▶ [Required work] Please set down every record exactly as it appears below.

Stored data
⁂
(** ** Wire types ([api/client.ts]) *)

Module ChannelInfo.
Record t := mk {
  agent_id : string;
  id : string;
  platform : string;
  display_name : option string;
  is_active : bool;
  last_activity_at : string;
  created_at : string
}.
End ChannelInfo.

Module InboundMessageEvent.
Record t := mk {
  agent_id : string;
  channel_id : string;
  sender_id : string;
  text : string
}.
End InboundMessageEvent.

Module OutboundMessageEvent.
Record t := mk {
  agent_id : string;
  channel_id : string;
  text : string
}.
End OutboundMessageEvent.

Module TypingStateEvent.
Record t := mk {
  agent_id : string;
  channel_id : string;
  is_typing : bool
}.
End TypingStateEvent.

Module ConversationMessage.
Inductive Role := user | assistant.
Record t := mk {
  id : string;
  role : Role;
  sender_name : option string;
  sender_id : option string;
  content : string;
  created_at : string
}.
End ConversationMessage.

Module MessagesResponse.
Record t := mk { messages : list ConversationMessage.t }.
End MessagesResponse.

(** ** Dashboard types *)

Module ChatMessage.
Inductive Sender := user | bot.
Record t := mk {
  id : string;
  sender : Sender;
  senderName : option string;
  text : string;
  timestamp : Z
}.
End ChatMessage.

Module ChannelLiveState.
Record t := mk {
  isTyping : bool;
  messages : list ChatMessage.t;
  historyLoaded : bool
}.
End ChannelLiveState.

(** [Record<string, ChannelLiveState>] *)
Abbreviation LiveStates := (gmap string ChannelLiveState.t).

Definition VISIBLE_MESSAGES : nat := 6.
Definition MAX_MESSAGES : nat := 50.

(** [arr.slice(-n)] for a positive [n]: the last [n] elements, the whole
    array when it is shorter. *)
Definition slice_last {A} (n : nat) (arr : list A) : list A :=
  drop (length arr - n) arr.

(** The three reads the component performs through optional chaining:
    [s?.isTyping ?? false], [s?.messages ?? []] and [s?.historyLoaded]
    (used as a condition, or with [?? false]). *)
Definition isTypingOf (s : option ChannelLiveState.t) : bool :=
  default false (ChannelLiveState.isTyping <$> s).

Definition messagesOf (s : option ChannelLiveState.t) : list ChatMessage.t :=
  default [] (ChannelLiveState.messages <$> s).

Definition historyLoadedOf (s : option ChannelLiveState.t) : bool :=
  default false (ChannelLiveState.historyLoaded <$> s).

(** One call of [api.channelMessages(channelId, limit)]. *)
Record HistoryRequest := { req_channel : string; req_limit : nat }.

(** *** The history-loading effect, one channel of the loop

    The updater returns the next store; the fetch it starts on the way is
    returned next to it. *)
Definition loadHistory (channel : ChannelInfo.t) (prev : LiveStates)
  : LiveStates * option HistoryRequest :=
  let cid := ChannelInfo.id channel in
  if historyLoadedOf (prev !! cid) then (prev, None)
  else
    let updated :=
      <[cid := {| ChannelLiveState.isTyping := isTypingOf (prev !! cid);
                  ChannelLiveState.messages := messagesOf (prev !! cid);
                  ChannelLiveState.historyLoaded := true |}]> prev in
    (updated, Some {| req_channel := cid; req_limit := MAX_MESSAGES |}).

(** *** The merge callback that runs when the fetch resolves *)

(** [history.length > 0 ? history[history.length - 1].timestamp : 0]; the
    index is in range whenever the first branch is taken. *)
Definition lastHistoryTs (history : list ChatMessage.t) : Z :=
  if decide (0 < length history)%nat then
    match history !! (length history - 1)%nat with
    | Some m => ChatMessage.timestamp m
    | None => 0
    end
  else 0.

Definition newSseMessages (history sseMessages : list ChatMessage.t)
  : list ChatMessage.t :=
  filter (λ m, lastHistoryTs history < ChatMessage.timestamp m) sseMessages.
⁂
▶ [Problem solution]
(** ** Wire types ([api/client.ts]) *)

Module ChannelInfo.
Record t := mk {
  agent_id : string;
  id : string;
  platform : string;
  display_name : option string;
  is_active : bool;
  last_activity_at : string;
  created_at : string
}.
End ChannelInfo.

Module InboundMessageEvent.
Record t := mk {
  agent_id : string;
  channel_id : string;
  sender_id : string;
  text : string
}.
End InboundMessageEvent.

Module OutboundMessageEvent.
Record t := mk {
  agent_id : string;
  channel_id : string;
  text : string
}.
End OutboundMessageEvent.

Module TypingStateEvent.
Record t := mk {
  agent_id : string;
  channel_id : string;
  is_typing : bool
}.
End TypingStateEvent.

Module ConversationMessage.
Inductive Role := user | assistant.
Record t := mk {
  id : string;
  role : Role;
  sender_name : option string;
  sender_id : option string;
  content : string;
  created_at : string
}.
End ConversationMessage.

Module MessagesResponse.
Record t := mk { messages : list ConversationMessage.t }.
End MessagesResponse.

(** ** Dashboard types *)

Module ChatMessage.
Inductive Sender := user | bot.
Record t := mk {
  id : string;
  sender : Sender;
  senderName : option string;
  text : string;
  timestamp : Z
}.
End ChatMessage.

Module ChannelLiveState.
Record t := mk {
  isTyping : bool;
  messages : list ChatMessage.t;
  historyLoaded : bool
}.
End ChannelLiveState.

(** [Record<string, ChannelLiveState>] *)
Abbreviation LiveStates := (gmap string ChannelLiveState.t).

Definition VISIBLE_MESSAGES : nat := 6.
Definition MAX_MESSAGES : nat := 50.

(** [arr.slice(-n)] for a positive [n]: the last [n] elements, the whole
    array when it is shorter. *)
Definition slice_last {A} (n : nat) (arr : list A) : list A :=
  drop (length arr - n) arr.

(** The three reads the component performs through optional chaining:
    [s?.isTyping ?? false], [s?.messages ?? []] and [s?.historyLoaded]
    (used as a condition, or with [?? false]). *)
Definition isTypingOf (s : option ChannelLiveState.t) : bool :=
  default false (ChannelLiveState.isTyping <$> s).

Definition messagesOf (s : option ChannelLiveState.t) : list ChatMessage.t :=
  default [] (ChannelLiveState.messages <$> s).

Definition historyLoadedOf (s : option ChannelLiveState.t) : bool :=
  default false (ChannelLiveState.historyLoaded <$> s).

(** One call of [api.channelMessages(channelId, limit)]. *)
Record HistoryRequest := { req_channel : string; req_limit : nat }.

(** *** The history-loading effect, one channel of the loop

    The updater returns the next store; the fetch it starts on the way is
    returned next to it. *)
Definition loadHistory (channel : ChannelInfo.t) (prev : LiveStates)
  : LiveStates * option HistoryRequest :=
  let cid := ChannelInfo.id channel in
  if historyLoadedOf (prev !! cid) then (prev, None)
  else
    let updated :=
      <[cid := {| ChannelLiveState.isTyping := isTypingOf (prev !! cid);
                  ChannelLiveState.messages := messagesOf (prev !! cid);
                  ChannelLiveState.historyLoaded := true |}]> prev in
    (updated, Some {| req_channel := cid; req_limit := MAX_MESSAGES |}).

(** *** The merge callback that runs when the fetch resolves *)

(** [history.length > 0 ? history[history.length - 1].timestamp : 0]; the
    index is in range whenever the first branch is taken. *)
Definition lastHistoryTs (history : list ChatMessage.t) : Z :=
  if decide (0 < length history)%nat then
    match history !! (length history - 1)%nat with
    | Some m => ChatMessage.timestamp m
    | None => 0
    end
  else 0.

Definition newSseMessages (history sseMessages : list ChatMessage.t)
  : list ChatMessage.t :=
  filter (λ m, lastHistoryTs history < ChatMessage.timestamp m) sseMessages.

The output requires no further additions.